The New Economics Foundation (NEF) produce a weekly economics briefing. This week they look at the detail of Prime Minister David Cameron’s renegotiation of the EU, and find neoliberal finger prints all over it. By Christine Berry, Senior Researcher at NEF
LAST week, the European Council released details of its proposed offer to David Cameron, designed to keep Britain in the EU and ward off the threat of ‘Brexit’ at this year’s referendum (now almost certain to be held in June).
The right wing press and Conservative Eurosceptics were generally unimpressed , while Cameron insisted he’d achieved what he set out to. But what’s lurking in the detail of the proposed deal – and who will it really benefit?
Attention has focussed on proposed powers to restrict in-work benefits for migrants, generally considered to be the most controversial aspect of Cameron’s demands. Much less has been said about the EU’s concessions on ‘competitiveness’ and ‘cutting red tape’ – after all, these are things it sounds difficult to be against, and commentators have tended to treat them as uncontroversial.
“In reality, under the threat of Brexit, the UK has been aggressively pushing the EU to adopt an agenda which could see more power put in the hands of corporations.”
But in reality, under the threat of Brexit, the UK has been aggressively pushing the EU to adopt an agenda which could see more power put in the hands of corporations, and less ability for democratically elected politicians to act to protect the environment, workers, consumers or financial stability if doing so would affect corporate profits.
The Tusk proposal includes commitments to:
* work towards ” specific targets at EU and national levels for reducing burden on business, particularly in the most onerous areas for companies”
* “review the body of existing EU legislation” with a view to scrapping unduly onerous rules ( the Council also “invites the Commission to propose repealing measures that … impose a disproportionate regulatory burden”).
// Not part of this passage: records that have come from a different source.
(* ===== verification/PeerConnection.v ===== *)
(** * A connection to a peer (PeerManager/PeerConnection.{h,cpp})

    The object, the callbacks it gives to libdatachannel, its event listeners, and the coroutines
    [state] and [type]. *)

From stdpp Require Import base sets list gmap strings.
From Stdlib Require Import ZArith Lia.
From S2P Require Import Prelude Json Crypto LevelDB Fifo Rtc Enums Models Messages DBInterface.
From S2P Require Import Stores TransactionPool Event Coroutine Services Peer.

Open Scope Z_scope.

Section PeerConnection.
Context `{JsonLib} `{LevelDB} `{FifoLib} `{EventppLib} `{RtcLib} `{HostLib} {A : Type}.
Abbreviation Peer := (Peer (A:=A)).

(** [*connection]: a dangling pointer has no meaning. *)
Definition connection (c : nat) : M Peer PeerConnection :=
  heap ← gets pr_heap;
  match heap !! c with
  | Some pc => mret pc
  | None => throw UndefinedBehaviour
  end.

Definition update_connection (c : nat) (pc : PeerConnection) : M Peer unit :=
  zoom heapL (modify (insert c pc)).

(** Both constructors append the same two listeners. *)
Definition append_connection_listeners (c : nat) : M Peer unit :=
  h1 ← listen (PeerEvent PeerMessageType.PeerStateUpdate) (OnPeerStateUpdate c);
  h2 ← listen (SignalingEvent SignalingMessageType.RTCCandidate) (OnRtcCandidate c);
  pc ← connection c;
  update_connection c
    (MkPeerConnection (pc_identity pc) (pc_rtc pc) (pc_channel pc) (pc_type pc) (pc_state pc)
       [(PeerEvent PeerMessageType.PeerStateUpdate, h1);
        (SignalingEvent SignalingMessageType.RTCCandidate, h2)]).

(** The members before the body of a constructor runs. *)
Definition allocate_connection (identity : string) : M Peer nat :=
  c ← gets (λ p, fresh (dom (pr_heap p)));
  r ← zoom rtcL (writes rtc_connect);
  _ ← update_connection c
        (MkPeerConnection identity r None PeerType.Unknown PeerState.Unknown []);
  mret c.

(** initialize_channel: the first channel is kept; its callbacks are [on_message], [on_open]
    and [on_closed] below. *)
Definition initialize_channel (c datachannel : nat) : M Peer unit :=
  pc ← connection c;
  match pc_channel pc with
  | Some _ => mret tt
  | None =>
      update_connection c
        (MkPeerConnection (pc_identity pc) (pc_rtc pc) (Some datachannel) (pc_type pc)
           (pc_state pc) (pc_handles pc))
  end.

(** PeerConnection(event_queue, signaling_client, identity): the offering side. *)
Definition PeerConnection_offer (identity : string) : M Peer nat :=
  c ← allocate_connection identity;
  pc ← connection c;
  datachannel ← zoom rtcL (writes (rtc_create_channel (pc_rtc pc) "krapi"));
  _ ← update_connection c
        (MkPeerConnection (pc_identity pc) (pc_rtc pc) (Some datachannel) (pc_type pc)
           (pc_state pc) (pc_handles pc));
  _ ← initialize_channel c datachannel;
  _ ← append_connection_listeners c;
  mret c.

Definition set_remote_description (c : nat) (sdp type_string : string) : M Peer unit :=
  pc ← connection c;
  zoom rtcL (rtc_set_remote (pc_rtc pc) sdp type_string).

(** PeerConnection(event_queue, signaling_client, identity, sdp, type): the answering side. *)
Definition PeerConnection_answer (identity sdp type : string) : M Peer nat :=
  c ← allocate_connection identity;
  _ ← set_remote_description c sdp type;
  _ ← append_connection_listeners c;
  mret c.

(** The callbacks of the data channel. *)
Definition on_message (message : RtcMessage) : M Peer unit :=
  message_str ← lift_result (rtc_text message);
  message_json ← lift_result (parse message_str);
  peer_message ← lift_result (PeerMessage_from_json message_json);
  enqueue_event (EvPeer peer_message).

Definition notify_string (type : InternalNotificationType.t) (content : string)
    : M Peer unit :=
  notification ← zoom hostL (InternalNotification_create type content);
  enqueue_event (EvString notification).

Definition on_open (c : nat) : M Peer unit :=
  pc ← connection c;
  notify_string InternalNotificationType.DataChannelOpened (pc_identity pc).

Definition on_closed (c : nat) : M Peer unit :=
  pc ← connection c;
  notify_string InternalNotificationType.DataChannelClosed (pc_identity pc).

(** send_and_forget: [false] when there is no open channel. *)
Definition connection_send (c : nat) (message : PeerMessage) : M Peer bool :=
  pc ← connection c;
  match pc_channel pc with
  | None => mret false
  | Some datachannel =>
      is_open ← gets (λ p, ch_is_open (pr_rtc p) datachannel &&
                           negb (ch_is_closed (pr_rtc p) datachannel));
      if (is_open : bool) then
        message_str ← lift_result (PeerMessage_to_string message);
        _ ← zoom rtcL (ch_send datachannel message_str);
        mret true
      else mret false
  end.

Definition on_local_candidate (c : nat) (candidate mid : string) : M Peer unit :=
  pc ← connection c;
  id ← gets identity;
  tag ← zoom hostL create_tag;
  send_signaling SignalingMessageType.RTCCandidate id (pc_identity pc) tag
    (jobject [("candidate", jstring candidate); ("mid", jstring mid)]).

Definition on_local_description (c : nat) (sdp type : string) : M Peer unit :=
  pc ← connection c;
  id ← gets identity;
  tag ← zoom hostL create_tag;
  send_signaling SignalingMessageType.RTCSetup id (pc_identity pc) tag
    (jobject [("sdp", jstring sdp); ("type", jstring type)]).

(** What state() and type() ask the peer for: the promise of the answer. *)
Definition ask_peer (type : PeerMessageType.t) (pc : PeerConnection) : M Peer nat :=
  id ← gets identity;
  tag ← zoom hostL create_tag;
  send type id (pc_identity pc) tag jnull.

(** state(): a member that is not known yet is asked for. *)
Definition store_state (c : nat) (result : Event) : M Peer PeerState.t :=
  message ← lift_result (get_peer result);
  pc ← connection c;
  let state := enum_from_json PeerState.table (pm_content message) in
  _ ← update_connection c
        (MkPeerConnection (pc_identity pc) (pc_rtc pc) (pc_channel pc) (pc_type pc) state
           (pc_handles pc));
  mret state.

Definition connection_state (c : nat) : Coroutine Peer PeerState.t :=
  pc ← co_lift (connection c);
  if decide (pc_state pc = PeerState.Unknown) then
    promise ← co_lift (ask_peer PeerMessageType.PeerStateRequest pc);
    result ← await promise;
    co_lift (store_state c result)
  else mret (pc_state pc).

(** type(), in the same way. *)
Definition store_type (c : nat) (result : Event) : M Peer PeerType.t :=
  message ← lift_result (get_peer result);
  pc ← connection c;
  let type := enum_from_json PeerType.table (pm_content message) in
  _ ← update_connection c
        (MkPeerConnection (pc_identity pc) (pc_rtc pc) (pc_channel pc) type (pc_state pc)
           (pc_handles pc));
  mret type.

Definition connection_type (c : nat) : Coroutine Peer PeerType.t :=
  pc ← co_lift (connection c);
  if decide (pc_type pc = PeerType.Unknown) then
    promise ← co_lift (ask_peer PeerMessageType.PeerTypeRequest pc);
    result ← await promise;
    co_lift (store_type c result)
  else mret (pc_type pc).

(** on_peer_state_update decodes the new state for a log line; the member stays as it is. *)
Definition on_peer_state_update (c : nat) (event : Event) : M Peer unit :=
  message ← lift_result (get_peer event);
  pc ← connection c;
  mret tt.

Definition on_rtc_candidate (c : nat) (event : Event) : M Peer unit :=
  message ← lift_result (get_signaling event);
  pc ← connection c;
  if decide (pc_identity pc = sm_sender_identity message) then
    let candidate_sdp := sm_content message in
    candidate ← lift_result (v ← index_mut candidate_sdp "candidate"; get_string v);
    mid ← lift_result (v ← index_mut candidate_sdp "mid"; get_string v);
    zoom rtcL (rtc_add_candidate (pc_rtc pc) candidate mid)
  else mret tt.

(** ~PeerConnection closes the channel without looking whether there is one; the remover's
    destructor takes the listeners off the queue. *)
Definition destroy_connection (c : nat) : M Peer unit :=
  pc ← connection c;
  match pc_channel pc with
  | None => throw UndefinedBehaviour
  | Some datachannel =>
      _ ← zoom rtcL (modify (ch_close datachannel));
      _ ← zoom queueL (zoom eq_queueL (modify (λ q,
            fold_left (λ q th, epp_remove th.1 th.2 q) (pc_handles pc) q)));
      zoom heapL (modify (delete c))
  end.
End PeerConnection.

Section Lemmas.
Context `{JsonLib} `{CryptoLib} `{LevelDB} `{FifoLib} `{EventppLib} `{RtcLib} `{HostLib}.
Context {A : Type}.
Abbreviation Peer := (Peer (A:=A)).
Implicit Types (p : Peer).

(** The message a peer sees when [m] is sent to it. *)
Definition on_the_wire (m : PeerMessage) : PeerMessage :=
  MkPeerMessage (peer_wire_type (pm_type m)) (pm_sender_identity m) (pm_receiver_identity m)
    (pm_tag m) (pm_content m) (pm_timestamp m).

Lemma to_string_parse m :
  wf_peer_message m →
  ∃ s, PeerMessage_to_string m = Ok s ∧ parse s = Ok (PeerMessage_to_json m).
Proof. intros Hm. by apply parse_dump, PeerMessage_to_json_canonical. Qed.

(** What [send_and_forget] puts on a channel, [on_message] enqueues at the other end. *)
Lemma on_message_spec m s p :
  wf_peer_message m → PeerMessage_to_string m = Ok s →
  wp (on_message (RtcText s))
     (λ _ p', pending p' = pending p ++ [EvPeer (on_the_wire m)]) p.
Proof.
  intros Hm Hs. destruct (to_string_parse m Hm) as (s' & Hs' & Hp).
  rewrite Hs in Hs'. injection Hs' as <-. unfold on_message.
  wp_step. eapply wpx_lift_ok; [done|]. wp_step. eapply wpx_lift_ok; [exact Hp|].
  wp_step. eapply wpx_lift_ok; [by apply PeerMessage_from_to_json, Hm|].
  apply wpx_enqueue_event. intros q Hq _. unfold pending. cbn. by rewrite Hq, fmap_app.
Qed.

(** send_and_forget: the text goes to the channel once, or nothing is sent. *)
Lemma wpx_connection_send c m (Q : bool → Peer → Prop) E p :
  (∀ e p', E e p') → Q false p →
  (∀ pc ch s r, pr_heap p !! c = Some pc → pc_channel pc = Some ch →
     PeerMessage_to_string m = Ok s →
     rtc_sent r = rtc_sent (pr_rtc p) ++ [(Channel ch, s)] → Q true (lset rtcL r p)) →
  wpx (connection_send c m) Q E p.
Proof.
  intros HE Hno Hyes. unfold connection_send, connection. do 3 wp_step.
  destruct (pr_heap p !! c) as [pc|] eqn:Hpc; wp_step; [|done].
  destruct (pc_channel pc) as [ch|] eqn:Hch; [|by wp_step]. do 2 wp_step.
  case_match; [|by wp_step]. wp_step. apply wpx_lift; [|done]. intros s Hs. do 2 wp_step.
  eapply wpx_mono; [apply ch_send_sent| |done]. intros [] r Hr. wp_step. by eapply Hyes.
Qed.

(** Over an open channel, the text goes out unless the library throws. *)
Lemma connection_send_open c pc ch m p :
  pr_heap p !! c = Some pc → pc_channel pc = Some ch →
  ch_is_open (pr_rtc p) ch && negb (ch_is_closed (pr_rtc p) ch) = true → wf_peer_message m →
  wpx (connection_send c m)
    (λ b p', b = true ∧ ∃ s r, p' = lset rtcL r p ∧ PeerMessage_to_string m = Ok s ∧
       rtc_sent r = rtc_sent (pr_rtc p) ++ [(Channel ch, s)])
    (λ _ p', ∃ r, p' = lset rtcL r p ∧ ¬ ReliableChannels ∧ rtc_sent r = rtc_sent (pr_rtc p)) p.
Proof.
  intros Hpc Hch Hopen Hm. destruct (to_string_parse m Hm) as (s & Hs & _).
  unfold connection_send, connection. do 3 wp_step. rewrite Hpc. wp_step. rewrite Hch.
  do 2 wp_step. rewrite Hopen. wp_step. eapply wpx_lift_ok; [exact Hs|]. do 2 wp_step.
  eapply wpx_mono; [apply (ch_send_fails ch s _ Hopen)| |].
  - intros [] r Hr. wp_step. split; [done|]. by exists s, r.
  - intros e r [Hno Hr]. by exists r.
Qed.

(** Without one, nothing is done. *)
Lemma connection_send_closed c pc m p :
  pr_heap p !! c = Some pc →
  (∀ ch, pc_channel pc = Some ch →
     ch_is_open (pr_rtc p) ch && negb (ch_is_closed (pr_rtc p) ch) = false) →
  connection_send c m p = (Ok false, p).
Proof.
  intros Hpc Hno. unfold connection_send, connection, mbind, M_bind, gets. cbn. rewrite Hpc. cbn.
  destruct (pc_channel pc) as [ch|]; cbn; [by rewrite (Hno ch eq_refl)|done].
Qed.
End Lemmas.

(** ** Properties *)

Section Properties.
Context `{JsonLib} `{CryptoLib} `{LevelDB} `{FifoLib} `{EventppLib} `{RtcLib} `{HostLib}.
Context {A B : Type}.

(** C19: what one peer hands to a channel is what the other one enqueues: when send_and_forget of a
    well-formed message returns [true], one text was added to the channel's output, and a peer
    that receives this text enqueues the message, with the type its JSON name stands for. *)
Theorem message_is_delivered c m (p p' : Peer (A:=A)) (q : Peer (A:=B)) :
  wf_peer_message m → connection_send c m p = (Ok true, p') →
  ∃ pc ch s q', pr_heap p !! c = Some pc ∧ pc_channel pc = Some ch ∧
    rtc_sent (pr_rtc p') = rtc_sent (pr_rtc p) ++ [(Channel ch, s)] ∧
    on_message (RtcText s) q = (Ok tt, q') ∧
    pending q' = pending q ++ [EvPeer (on_the_wire m)].
Proof.
  intros Hm Hsend.
  assert (wpx (connection_send c m) (λ b p', b = true → ∃ pc ch s, pr_heap p !! c = Some pc ∧
    pc_channel pc = Some ch ∧ PeerMessage_to_string m = Ok s ∧
    rtc_sent (pr_rtc p') = rtc_sent (pr_rtc p) ++ [(Channel ch, s)]) (λ _ _, True) p) as Hrun.
  { apply wpx_connection_send; [done..|]. intros pc ch s r ? ? ? ? _. by exists pc, ch, s. }
  unfold wpx in Hrun. rewrite Hsend in Hrun.
  destruct (Hrun eq_refl) as (pc & ch & s & Hpc & Hch & Hs & Hsent).
  pose proof (on_message_spec m s q Hm Hs) as Hq. apply wp_run in Hq as ([] & q' & Hq & Hpend).
  by exists pc, ch, s, q'.
Qed.
End Properties.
There’s little new in here – this process has been going on for some time, and a new ‘Inter Institutional Agreement’ changing how the European Parliament, Commission and Council pass new laws is already on its way to being agreed. It’s largely modelled on existing UK processes designed to “[put] the needs of businesses centre stage”, which have gone largely unnoticed by civil society.
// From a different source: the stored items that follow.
Lemma of_type_known type details (l : list (string * option nat)) ids p :
  Forall (λ pc, answered_by pc.2 (details pc.1) p) l →
  co_fold (collect_of_type type) l ids p =
    (Ok (Finished (ids ++ List.filter (λ peer, bool_decide ((details peer).1 = type)) l.*1)), p).
Proof.
  intros Hl. revert ids. induction Hl as [|[peer pointer] l Hpc _ IH]; intros ids; cbn [co_fold].
  { cbn. by rewrite app_nil_r. }
  cbn in Hpc. pose proof Hpc as (c & _ & -> & _).
  assert (collect_of_type type ids (peer, Some c) p = (Ok (Finished
    (if decide ((details peer).1 = type) then ids ++ [peer] else ids)), p)) as Hone.
  { unfold collect_of_type. erewrite bind_finished by by apply lift_finished.
    by rewrite (bind_finished _ _ _ _ _ (connection_type_known c _ p Hpc)). }
  rewrite (bind_finished _ _ _ _ _ Hone), IH. cbn [fmap list_fmap List.filter fst].
  destruct (decide ((details peer).1 = type)) as [Heq|Hne].
  - rewrite bool_decide_true by done. by rewrite <-app_assoc.
  - by rewrite bool_decide_false by done.
Qed.

Lemma peers_of_type_known type details p :
  Forall (λ pc, answered_by pc.2 (details pc.1) p) (hash_order (mg_connections (pr_manager p))) →
  peers_of_type type p =
    (Ok (Finished (List.filter (λ peer, bool_decide ((details peer).1 = type))
           (hash_order (mg_connections (pr_manager p))).*1)), p).
Proof.
  intros Hl. unfold peers_of_type. rewrite (bind_finished _ _ _ p p) by by apply lift_finished.
  exact (of_type_known type details _ [] p Hl).
Qed.

(** The task of an opened channel, for a peer that has answered, up to its promise. *)
Lemma task_known w n d p :
  known (in_content n) d p →
  on_datachannel_task w (EvString n) p = co_lift (wait_progress w (in_content n) d) p.
Proof.
  intros Hk. unfold on_datachannel_task. erewrite bind_finished by by apply lift_finished.
  by rewrite (bind_finished _ _ _ _ _ (details_getter_known _ _ _ Hk)).
Qed.

(** Setting a wait's variables touches nothing a peer is known by. *)
Lemma known_waits peer d m p : known peer d (lset waitsL m p) ↔ known peer d p.
Proof. done. Qed.

Lemma progress_below w wait peer d p :
  pr_waits p !! w = Some wait →
  enough (push_wanted (pw_types wait) (pw_states wait) peer d (pw_identities wait))
    (pw_count wait) = false →
  wait_progress w peer d p =
    (Ok tt, lset waitsL (<[w := set_identities (push_wanted (pw_types wait) (pw_states wait) peer d
                                  (pw_identities wait)) wait]> (pr_waits p)) p).
Proof.
  intros Hw He. unfold wait_progress, the_wait, set_wait, mbind, M_bind, zoom, modify, gets. cbn.
  rewrite Hw. cbn. by rewrite He.
Qed.

Lemma progress_enough w wait peer d p :
  pr_waits p !! w = Some wait → pw_result wait = None →
  let ids := push_wanted (pw_types wait) (pw_states wait) peer d (pw_identities wait) in
  enough ids (pw_count wait) = true →
  ∃ p', wait_progress w peer d p = (Ok tt, p') ∧
    (∃ wait', pr_waits p' !! w = Some wait' ∧ pw_result wait' = Some ids) ∧
    (∀ h c, pw_handle1 wait = Some h →
       (h, c) ∉ epp_listeners (eq_queue (pr_queue p'))
                  (NotificationEvent InternalNotificationType.DataChannelOpened)) ∧
    (∀ h c, pw_handle2 wait = Some h →
       (h, c) ∉ epp_listeners (eq_queue (pr_queue p'))
                  (PeerEvent PeerMessageType.PeerStateUpdate)).
Proof.
  intros Hw Hr ids He.
  unfold wait_progress, resolve_wait, the_wait, set_wait, mbind, M_bind, zoom, modify, gets. cbn.
  rewrite Hw. cbn. fold ids. rewrite He. cbn. rewrite lookup_insert_eq. cbn. rewrite Hr. cbn.
  destruct (pw_handle1 wait) as [h1|], (pw_handle2 wait) as [h2|]; cbn;
    (eexists; split; [reflexivity|]; cbn; rewrite lookup_insert_eq; split_and!;
     [by eexists|..]); try done; intros h c [= <-];
    rewrite !epp_remove_listeners;
    try (rewrite ?(decide_True (P := NotificationEvent _ = _)) by done;
         rewrite ?(decide_True (P := PeerEvent _ = _)) by done;
         rewrite ?decide_False by done);
    intros [Hne _]%list_elem_of_filter; by apply Hne.
Qed.
End Lemmas.

Section MoreLemmas.
Context `{JsonLib} `{CryptoLib} `{LevelDB} `{FifoLib} `{EventppLib} `{RtcLib} `{HostLib}.
Context `{HashOrder} {A : Type}.
Abbreviation Peer := (Peer (A:=A)).
Implicit Types (p : Peer) (w : nat) (details : string → PeerType.t * PeerState.t).

(** Opened channels before the last one that is needed only collect. *)
Lemma tasks_collect w wait details (ns : list (InternalNotification string)) p :
  pr_waits p !! w = Some wait →
  Forall (λ n, known (in_content n) (details (in_content n)) p) ns →
  let ids := pw_identities wait ++
    matching (pw_types wait) (pw_states wait) details (map in_content ns) in
  Z.of_nat (length ids) < u64_wrap (pw_count wait) →
  co_for_each ns (λ n, on_datachannel_task w (EvString n)) p =
    (Ok (Finished tt), match ns with
                       | [] => p
                       | _ => lset waitsL (<[w := set_identities ids wait]> (pr_waits p)) p
                       end).
Proof.
  revert wait p. induction ns as [|n ns IH]; intros wait p Hw Hall ids Hids; [done|].
  apply Forall_cons in Hall as [Hn Hall]. cbn [co_for_each].
  assert (on_datachannel_task w (EvString n) p = (Ok (Finished tt),
    lset waitsL (<[w := set_identities (pw_identities wait ++ matching (pw_types wait)
      (pw_states wait) details [in_content n]) wait]> (pr_waits p)) p)) as Hone.
  { rewrite (task_known _ _ _ _ Hn). apply lift_finished.
    rewrite <-push_wanted_matching. apply progress_below; [done|].
    unfold enough. apply Z.leb_gt. rewrite push_wanted_matching.
    eapply Z.le_lt_trans; [|exact Hids]. unfold ids. cbn [map].
    rewrite (matching_cons _ _ _ _ (map in_content ns)), !length_app. lia. }
  rewrite (bind_finished _ _ _ _ _ Hone).
  destruct ns as [|n' ns]; [done|].
  set (p1 := lset waitsL _ p).
  rewrite (IH (set_identities (pw_identities wait ++ matching (pw_types wait)
      (pw_states wait) details [in_content n]) wait) p1).
  - cbn [pw_types pw_states pw_identities set_identities]. rewrite <-app_assoc, <-matching_cons.
    unfold p1. cbn [lset waitsL pr_waits]. by rewrite insert_insert_eq.
  - unfold p1. cbn. by rewrite lookup_insert_eq.
  - exact Hall.
  - cbn [pw_types pw_states pw_identities pw_count set_identities].
    rewrite <-app_assoc, <-matching_cons. exact Hids.
Qed.
End MoreLemmas.

(** ** Properties *)

Section Properties.
Context `{JsonLib} `{CryptoLib} `{LevelDB} `{FifoLib} `{EventppLib} `{RtcLib} `{HostLib}.
Context `{HashOrder} {A : Type}.
Abbreviation Peer := (Peer (A:=A)).
Implicit Types (p : Peer) (details : string → PeerType.t * PeerState.t).

(** C25: when every connected peer has told its type and state, wait_for_peers returns at once with
    exactly the peers that match, in the order of the map, if there are at least [count] of
    them, and nothing has changed; otherwise it waits, and its two listeners are registered. *)
Theorem wait_for_peers_returns_known count types states details p :
  Forall (λ pc, known pc.1 (details pc.1) p) (hash_order (mg_connections (pr_manager p))) →
  let ids := matching types states details (hash_order (mg_connections (pr_manager p))).*1 in
  if enough ids count
  then wait_for_peers count types states p = (Ok (Finished ids), p)
  else ∃ w h1 h2 resume p', wait_for_peers count types states p =
         (Ok (Suspended (Peers w) resume), p') ∧
       pr_waits p !! w = None ∧
       pr_waits p' = <[w := MkPeersWait count types states ids (Some h1) (Some h2) None]>
                       (pr_waits p) ∧
       (h1, App (OnWaitEvent w)) ∈ epp_listeners (eq_queue (pr_queue p'))
          (NotificationEvent InternalNotificationType.DataChannelOpened) ∧
       (h2, App (OnWaitEvent w)) ∈ epp_listeners (eq_queue (pr_queue p'))
          (PeerEvent PeerMessageType.PeerStateUpdate) ∧
       ∀ found p'', resume found p'' = (Ok (Finished found), p'').
Proof.
  intros Hk ids. pose proof (collect_known types states details _ [] p Hk) as Hcol.
  cbn [app] in Hcol. fold ids in Hcol.
  unfold wait_for_peers. rewrite (bind_finished _ _ _ p p) by by apply lift_finished.
  rewrite (bind_finished _ _ _ _ _ Hcol). destruct (enough ids count); [done|].
  set (w := fresh (dom (pr_waits p))).
  destruct (start_waiting count types states ids p) as [r p'] eqn:Hrun.
  pose proof Hrun as Hrun'.
  unfold start_waiting, listen, append_listener, set_wait, mbind, M_bind, zoom, modify, gets, writes
    in Hrun. cbn in Hrun.
  destruct (epp_append _ _ (eq_queue (pr_queue p))) as [h1 q1] eqn:Ha1. cbn in Hrun.
  destruct (epp_append _ _ q1) as [h2 q2] eqn:Ha2. cbn in Hrun. injection Hrun as <- <-.
  fold w in Hrun', Ha1, Ha2.
  exists w, h1, h2. do 2 eexists. split.
  { by rewrite (bind_finished _ _ _ _ _ (lift_finished _ _ _ _ Hrun')). }
  split_and!.
  - apply not_elem_of_dom. apply is_fresh.
  - cbn. by rewrite !insert_insert_eq.
  - cbn. replace q2 with (epp_append (PeerEvent PeerMessageType.PeerStateUpdate)
      (App (OnWaitEvent w)) q1).2 by by rewrite Ha2.
    rewrite epp_append_listeners, decide_False, app_nil_r by done.
    replace q1 with (epp_append (NotificationEvent InternalNotificationType.DataChannelOpened)
      (App (OnWaitEvent w)) (eq_queue (pr_queue p))).2 by by rewrite Ha1.
    rewrite epp_append_listeners, decide_True, Ha1 by done. set_solver.
  - cbn. replace q2 with (epp_append (PeerEvent PeerMessageType.PeerStateUpdate)
      (App (OnWaitEvent w)) q1).2 by by rewrite Ha2.
    rewrite epp_append_listeners, decide_True, Ha2 by done. set_solver.
  - done.
Qed.

(** C26: a call that waits is resolved by the opened channel that makes the count full and by none
    before: with the matching peers found so far, then those of the opened channels, in order.
    Both listeners are off the queue then. *)
Theorem wait_resolves_at_count w wait details (ns : list (InternalNotification string)) n p :
  pr_waits p !! w = Some wait → pw_result wait = None →
  Forall (λ n, known (in_content n) (details (in_content n)) p) (ns ++ [n]) →
  wanted (pw_types wait) (pw_states wait) (details (in_content n)) = true →
  let ids := pw_identities wait ++
    matching (pw_types wait) (pw_states wait) details (map in_content ns) in
  Z.of_nat (length ids) + 1 = u64_wrap (pw_count wait) →
  ∃ p1 p2 wait1 wait2,
    co_for_each ns (λ n, on_datachannel_task w (EvString n)) p = (Ok (Finished tt), p1) ∧
    pr_waits p1 !! w = Some wait1 ∧ pw_result wait1 = None ∧
    on_datachannel_task w (EvString n) p1 = (Ok (Finished tt), p2) ∧
    pr_waits p2 !! w = Some wait2 ∧ pw_result wait2 = Some (ids ++ [in_content n]) ∧
    (∀ h c, pw_handle1 wait = Some h →
       (h, c) ∉ epp_listeners (eq_queue (pr_queue p2))
                  (NotificationEvent InternalNotificationType.DataChannelOpened)) ∧
    (∀ h c, pw_handle2 wait = Some h →
       (h, c) ∉ epp_listeners (eq_queue (pr_queue p2))
                  (PeerEvent PeerMessageType.PeerStateUpdate)).
Proof.
  intros Hw Hr Hall Hn ids Hcount. apply Forall_app in Hall as [Hns Hlast].
  apply Forall_cons in Hlast as [Hlast _].
  pose proof (tasks_collect w wait details ns p Hw Hns ltac:(unfold ids in Hcount; lia)) as Hrun.
  set (p1 := match ns with [] => p | _ => _ end) in Hrun.
  assert (∃ wait1, pr_waits p1 !! w = Some wait1 ∧ set_identities ids wait1 =
    set_identities ids wait ∧ pw_identities wait1 = ids) as (wait1 & Hw1 & Heq & Hids).
  { unfold p1. destruct ns as [|n' ns]; [|by eexists; split; [apply lookup_insert_eq|]].
    exists wait. unfold ids. by rewrite app_nil_r. }
  injection Heq as Hc Ht Hs Hh1 Hh2 Hres.
  assert (known (in_content n) (details (in_content n)) p1) as Hlast1.
  { unfold p1. destruct ns; exact Hlast. }
  assert (push_wanted (pw_types wait1) (pw_states wait1) (in_content n) (details (in_content n))
    (pw_identities wait1) = ids ++ [in_content n]) as Hpush.
  { unfold push_wanted. by rewrite Ht, Hs, Hn, Hids. }
  destruct (progress_enough w wait1 (in_content n) (details (in_content n)) p1 Hw1
    ltac:(congruence)) as (p2 & Hp2 & (wait2 & Hw2 & Hr2) & Hl1 & Hl2).
  { rewrite Hpush. unfold enough. apply Z.leb_le. rewrite length_app, Hc. cbn. lia. }
  exists p1, p2, wait1, wait2. rewrite Hpush in Hr2. rewrite Hh1 in Hl1. rewrite Hh2 in Hl2.
  split_and!; try done; [congruence|].
  rewrite (task_known _ _ _ _ Hlast1). by apply lift_finished.
Qed.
“The effect of these ‘burden reduction targets’ may therefore be to transfer costs from corporations to wider society.”
The problem is that ‘burdens’ aren’t defined just as compliance costs or form-filling, but all costs of legislation to companies – the cost of cleaning up pollution, of giving employees paid maternity leave, even the profits they lose if harmful products like tobacco or neonicotinoids are restricted or banned. The effect of these ‘burden reduction targets’ may therefore be to transfer costs from corporations to wider society.
Campaigners are also concerned that complex ‘impact assessment’ processes will offer ample opportunities for corporate lobbyists to ward off new laws by making inflated claims about the ‘burdens’ they will impose – while civil society lacks the resource to keep up with this new bureaucracy.
The tobacco industry lobbied hard for the introduction of impact assessments in the EU, because they thought it would make public health legislation harder to implement.
Ultimately, this is a neoliberal agenda – based on the view that prosperity and jobs come not from public investment or industrial strategy but from freeing up wealthy ‘job creators’ from the rules that hold them back.
Civil society opposition is building in Brussels – but without a wider backlash, it’s very likely this will continue to be seen as an ‘easy win’ for EU negotiators keen to show they are responding to Cameron’s demands.